(Entries provided Opens)
Lemma definers_nil tasks m :
  definers e tasks m = [] ↔ m ∉ all_defs e tasks.
Proof.
  rewrite elem_of_all_defs. split.
  - intros Hnil (s & t & Hin & Hm).
    assert (s ∈ definers e tasks m) as Hs by (apply elem_of_definers; eauto).
    rewrite Hnil in Hs. by apply elem_of_nil in Hs.
  - intros Hno. destruct (definers e tasks m) as [|s l] eqn:Hd; [done|].
    exfalso. apply Hno.
    assert (s ∈ definers e tasks m) as Hs by (rewrite Hd; by left).
    apply elem_of_definers in Hs as (t & ? & ?). eauto.
Qed.

(** After a scan the table of definitions knows exactly the modules
    defined. *)
Lemma scan_inv_mod_defs done sc m :
  scan_inv e done sc →
  (∀ s, sc_mod_defs sc !! m = Some s → s ∈ definers e done m) ∧
  (sc_mod_defs sc !! m = None ↔ m ∉ all_defs e done).
Proof.
  intros Hinv.
  assert (∀ s, sc_mod_defs sc !! m = Some s → s ∈ definers e done m) as H1.
  { intros s (mods & Hmods & Hm)%(scan_defs _ _ _ Hinv).
    destruct (decide (s ∈ done.*1)) as [Hs|Hs]; cycle 1.
    { destruct (scan_fresh _ _ _ Hinv s Hs) as [Hnone _]. congruence. }
    apply list_elem_of_fmap in Hs as ([s' t] & -> & Hin). simpl in *.
    destruct (scan_done _ _ _ Hinv _ _ Hin) as (n & d & u & h & Hsc & Hd & _).
    apply elem_of_definers. exists t. split; [done|].
    destruct (defs_of_scanned _ _ _ _ _ Hsc) as [-> _]. congruence. }
  split; [done|]. split.
  - intros Hnone (s & t & Hin & Hm)%elem_of_all_defs.
    destruct (scan_done _ _ _ Hinv _ _ Hin) as (n & d & u & h & Hsc & Hd & _).
    destruct (defs_of_scanned _ _ _ _ _ Hsc) as [Hdefs _].
    assert (sc_mod_defs sc !! m = Some s) as Hs.
    { apply (scan_defs _ _ _ Hinv). exists d. split; [done|]. congruence. }
    congruence.
  - intros Hno. destruct (sc_mod_defs sc !! m) as [s|] eqn:Hs; [|done].
    exfalso. apply Hno. specialize (H1 s eq_refl).
    apply elem_of_definers in H1 as (t & ? & ?). apply elem_of_all_defs. eauto.
Qed.

(** The first loop, on tasks whose files open and parse: it ends well
    when no module is defined twice, and otherwise raises
    [ModuleMultipleDefined] at the first definition [b] of a module
    that [a], scanned before or being [b] itself, defines already. *)
Lemma scan_tasks_cases tasks : ∀ done sc,
  scan_inv e done sc → NoDup ((done ++ tasks).*1) →
  Forall (λ st, is_Some (scanned e st.2)) tasks →
  NoDup (all_defs e done) →
  (NoDup (all_defs e (done ++ tasks)) ∧ ∃ sc', scan_tasks e sc tasks = Ok sc') ∨
  (¬ NoDup (all_defs e (done ++ tasks)) ∧
   ∃ m a b pre task post ta,
     scan_tasks e sc tasks = Raise (ModuleMultipleDefined m [a; b]) ∧
     tasks = pre ++ (b, task) :: post ∧ m ∈ defs_of e task ∧
     (a, ta) ∈ done ++ pre ++ [(b, task)] ∧ m ∈ defs_of e ta).
Proof.
  induction tasks as [|[src task] tasks IH]; intros done sc Hinv Hnd Hall Hdefs.
  { left. rewrite app_nil_r. split; [done|]. by exists sc. }
  apply Forall_cons in Hall as [[[[[n d] u] h] Hsc] Hall]. simpl in Hsc.
  destruct (defs_of_scanned _ _ _ _ _ Hsc) as [Hd _].
  assert (src ∉ done.*1) as Hsrc.
  { rewrite !fmap_app in Hnd. simpl in Hnd.
    apply NoDup_app in Hnd as (_ & Hnd & _). intros Hin. apply (Hnd src Hin). by left. }
  replace (done ++ (src, task) :: tasks) with ((done ++ [(src, task)]) ++ tasks)
    in * by by rewrite <- app_assoc.
  assert (all_defs e (done ++ [(src, task)]) = all_defs e done ++ d) as Hall_defs.
  { rewrite all_defs_app. unfold all_defs at 2. simpl. by rewrite app_nil_r, Hd. }
  change (scan_tasks e sc ((src, task) :: tasks))
    with (scan_task e sc (src, task) ≫= λ sc', scan_tasks e sc' tasks).
  destruct (scan_task e sc (src, task)) as [sc1|ex] eqn:Hstep.
  - pose proof (scan_inv_step _ _ _ _ _ _ Hsrc Hinv Hstep) as Hinv1.
    rewrite (scan_task_scanned _ _ _ _ _ _ _ Hsc) in Hstep.
    inv_bind Hstep as md Hmd. clear Hstep.
    apply record_defs_Ok in Hmd as (Hndd & Hfresh & _).
    assert (NoDup (all_defs e (done ++ [(src, task)]))) as Hdefs1.
    { rewrite Hall_defs. apply NoDup_app. split; [done|]. split; [|done].
      intros m Hm Hmd.
      by apply (proj1 (proj2 (scan_inv_mod_defs _ _ m Hinv)) (Hfresh m Hmd)). }
    rewrite bind_Ok_l.
    destruct (IH _ sc1 Hinv1 Hnd Hall Hdefs1)
      as [Hok|(Hn & m & a & b & pre & t & post & ta & Hr & -> & Hm & Ha & Hma)];
      [left; exact Hok|right].
    split; [done|].
    exists m, a, b, ((src, task) :: pre), t, post, ta.
    split; [done|]. split; [done|]. split; [done|]. split; [|done].
    by rewrite <- app_assoc in Ha.
  - right. rewrite (scan_task_scanned _ _ _ _ _ _ _ Hsc) in Hstep.
    destruct (record_defs src d (sc_mod_defs sc)) as [md|ex'] eqn:Hrec; [done|].
    simpl in Hstep. injection Hstep as <-.
    assert (¬ NoDup (all_defs e done ++ d)) as Hdup.
    { intros [Hn1 [Hdisj Hn2]]%NoDup_app.
      destruct (record_defs_total src d (sc_mod_defs sc)) as [md Hmd]; [done| |congruence].
      intros m Hm. apply (proj2 (scan_inv_mod_defs _ _ m Hinv)). intros Hin.
      by apply (Hdisj m). }
    split.
    { rewrite all_defs_app, Hall_defs. intros [Hn _]%NoDup_app. done. }
    apply record_defs_Raise in Hrec as (m & first & -> & Hm & Hfirst).
    destruct Hfirst as [Hfirst| ->].
    + apply (proj1 (scan_inv_mod_defs _ _ m Hinv)) in Hfirst.
      apply elem_of_definers in Hfirst as (ta & Hta & Hmta).
      exists m, first, src, [], task, tasks, ta. simpl.
      split; [done|]. split; [done|]. split; [by rewrite Hd|]. split; [|done].
      apply elem_of_app. by left.
    + exists m, src, src, [], task, tasks, task. simpl.
      split; [done|]. split; [done|]. split; [by rewrite Hd|].
      split; [|by rewrite Hd]. apply elem_of_app. right. by left.
Qed.

Lemma check_defined_Raise mod_defs mods ex :
  check_defined mod_defs mods = Raise ex →
  ∃ m, ex = ModuleNotDefined m ∧ m ∈ mods ∧ mod_defs !! m = None.
Proof.
  induction mods as [|m mods IH]; simpl; [done|].
  destruct (mod_defs !! m) as [s|] eqn:Hm.
  - intros (m' & ? & ? & ?)%IH. exists m'. split; [done|]. split; [by right|done].
  - intros [= <-]. exists m. split; [done|]. split; [by left|done].
Qed.

Lemma sum_calls_Raise {M : Type} (call : string → M → result (Z * M)) l :
  (∀ n memo ex, call n memo = Raise ex → depth_or_key ex) →
  ∀ memo ex, sum_calls call l memo = Raise ex → depth_or_key ex.
Proof.
  intros Hcall. induction l as [|n l IH]; intros memo ex; simpl; [done|].
  destruct (call n memo) as [[p memo1]|ex1] eqn:Hn; simpl.
  - destruct (sum_calls call l memo1) as [[s memo2]|ex2] eqn:Hl; simpl; [done|].
    intros [= <-]. by eapply IH.
  - intros [= <-]. by eapply Hcall.
Qed.

Lemma priority_getset_Raise fuel tree : ∀ node priority ex,
  priority_getset fuel tree node priority = Raise ex → depth_or_key ex.
Proof.
  induction fuel as [|fuel IH]; intros node P ex; simpl.
  { intros [= <-]. by left. }
  destruct (P !! node); [done|]. unfold getitem.
  destruct (tree !! node) as [ch|]; simpl; [|intros [= <-]; right; eauto].
  destruct (sum_calls _ ch P) as [[s P1]|ex1] eqn:Hs; simpl; [done|].
  intros [= <-]. by eapply sum_calls_Raise.
Qed.

Lemma get_priority_Raise fuel tree order ex :
  get_priority fuel tree order = Raise ex → depth_or_key ex.
Proof.
  unfold get_priority. generalize (∅ : gmap string Z).
  induction order as [|node order IH]; intros P; simpl; [done|].
  destruct (priority_getset fuel tree node P) as [[p P1]|ex1] eqn:Hn; simpl.
  - apply IH.
  - intros [= <-]. by eapply priority_getset_Raise.
Qed.

Lemma update_calls_Raise {M : Type}
    (call : string → M → result (gset string * M)) l :
  (∀ n memo ex, call n memo = Raise ex → depth_or_key ex) →
  ∀ acc memo ex, update_calls call l acc memo = Raise ex → depth_or_key ex.
Proof.
  intros Hcall. induction l as [|n l IH]; intros acc memo ex; simpl; [done|].
  destruct (call n memo) as [[a memo1]|ex1] eqn:Hn; simpl.
  - apply IH.
  - intros [= <-]. by eapply Hcall.
Qed.

Lemma ancestors_getset_Raise iter fuel tree : ∀ node ancestors ex,
  ancestors_getset iter fuel tree node ancestors = Raise ex → depth_or_key ex.
Proof.
  induction fuel as [|fuel IH]; intros node A ex; simpl.
  { intros [= <-]. by left. }
  destruct (A !! node); [done|]. unfold getitem.
  destruct (tree !! node) as [ps|]; simpl; [|intros [= <-]; right; eauto].
  destruct (update_calls _ (iter node ps) ps A) as [[a A1]|ex1] eqn:Hs; simpl;
    [done|].
  intros [= <-]. by eapply update_calls_Raise.
Qed.

Lemma get_ancestors_Raise iter fuel tree order ex :
  get_ancestors iter fuel tree order = Raise ex → depth_or_key ex.
Proof.
  unfold get_ancestors. generalize (∅ : gmap string (gset string)).
  induction order as [|node order IH]; intros A; simpl; [done|].
  destruct (ancestors_getset iter fuel tree node A) as [[a A1]|ex1] eqn:Hn; simpl.
  - apply IH.
  - intros [= <-]. by eapply ancestors_getset_Raise.
Qed.

Lemma parents_of_Raise mod_defs mods ex :
  parents_of mod_defs mods = Raise ex → depth_or_key ex.
Proof.
  induction mods as [|m mods IH]; simpl; [done|]. unfold getitem.
  destruct (mod_defs !! m); simpl; [|intros [= <-]; right; eauto].
  destruct (parents_of mod_defs mods); simpl; [done|].
  intros [= <-]. by apply IH.
Qed.

Lemma parents_tree_Raise mod_defs order sd ex :
  parents_tree e mod_defs order sd = Raise ex → depth_or_key ex.
Proof.
  induction order as [|src order IH]; simpl; [done|].
  destruct (parents_of mod_defs _) eqn:Hp; simpl.
  - destruct (parents_tree e mod_defs order sd); simpl; [done|].
    intros [= <-]. by apply IH.
  - intros [= <-]. by eapply parents_of_Raise.
Qed.

End errors.


(** ** Uses dropped by the graph builder *)

Section drops.

Variable e : env.

Implicit Types (tasks : list (string * Task)) (task : Task)
  (mod_defs : gmap string string) (sd : gmap string (gset string))
  (used : gset string) (ms incs : list string).

Lemma drop_intrinsics_lookup mod_defs sd s :
  drop_intrinsics mod_defs sd !! s = kept_uses mod_defs <$> sd !! s.
Proof.
  unfold drop_intrinsics, kept_uses. case_decide.
  - rewrite !lookup_fmap. by destruct (sd !! s).
  - by rewrite lookup_fmap.
Qed.

Lemma product_cons {A B : Type} (x : A) (a : list A) (b : list B) :
  product (x :: a) b = (pair x <$> b) ++ product a b.
Proof.
  unfold product. simpl. f_equal.
Qed.

Lemma drop_found_cons i m pairs used :
  drop_found e ((i, m) :: pairs) used =
    if path_exists e (i +:+ "/" +:+ m +:+ ".mod") then
      if decide (m ∈ used) then drop_found e pairs (used ∖ {[m]})
      else Raise (KeyError m)
    else drop_found e pairs used.
Proof. reflexivity. Qed.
(Entries provided Closes)
Reproducing the whole listing above is not the task. Copy exactly only the lines from the one with "by apply (proj1" to the one with "result (Z *", both kept.

Answer box
      by apply (proj1 (proj2 (scan_inv_mod_defs _ _ m Hinv)) (Hfresh m Hmd)). }
    rewrite bind_Ok_l.
    destruct (IH _ sc1 Hinv1 Hnd Hall Hdefs1)
      as [Hok|(Hn & m & a & b & pre & t & post & ta & Hr & -> & Hm & Ha & Hma)];
      [left; exact Hok|right].
    split; [done|].
    exists m, a, b, ((src, task) :: pre), t, post, ta.
    split; [done|]. split; [done|]. split; [done|]. split; [|done].
    by rewrite <- app_assoc in Ha.
  - right. rewrite (scan_task_scanned _ _ _ _ _ _ _ Hsc) in Hstep.
    destruct (record_defs src d (sc_mod_defs sc)) as [md|ex'] eqn:Hrec; [done|].
    simpl in Hstep. injection Hstep as <-.
    assert (¬ NoDup (all_defs e done ++ d)) as Hdup.
    { intros [Hn1 [Hdisj Hn2]]%NoDup_app.
      destruct (record_defs_total src d (sc_mod_defs sc)) as [md Hmd]; [done| |congruence].
      intros m Hm. apply (proj2 (scan_inv_mod_defs _ _ m Hinv)). intros Hin.
      by apply (Hdisj m). }
    split.
    { rewrite all_defs_app, Hall_defs. intros [Hn _]%NoDup_app. done. }
    apply record_defs_Raise in Hrec as (m & first & -> & Hm & Hfirst).
    destruct Hfirst as [Hfirst| ->].
    + apply (proj1 (scan_inv_mod_defs _ _ m Hinv)) in Hfirst.
      apply elem_of_definers in Hfirst as (ta & Hta & Hmta).
      exists m, first, src, [], task, tasks, ta. simpl.
      split; [done|]. split; [done|]. split; [by rewrite Hd|]. split; [|done].
      apply elem_of_app. by left.
    + exists m, src, src, [], task, tasks, task. simpl.
      split; [done|]. split; [done|]. split; [by rewrite Hd|].
      split; [|by rewrite Hd]. apply elem_of_app. right. by left.
Qed.

Lemma check_defined_Raise mod_defs mods ex :
  check_defined mod_defs mods = Raise ex →
  ∃ m, ex = ModuleNotDefined m ∧ m ∈ mods ∧ mod_defs !! m = None.
Proof.
  induction mods as [|m mods IH]; simpl; [done|].
  destruct (mod_defs !! m) as [s|] eqn:Hm.
  - intros (m' & ? & ? & ?)%IH. exists m'. split; [done|]. split; [by right|done].
  - intros [= <-]. exists m. split; [done|]. split; [by left|done].
Qed.

Lemma sum_calls_Raise {M : Type} (call : string → M → result (Z * M)) l :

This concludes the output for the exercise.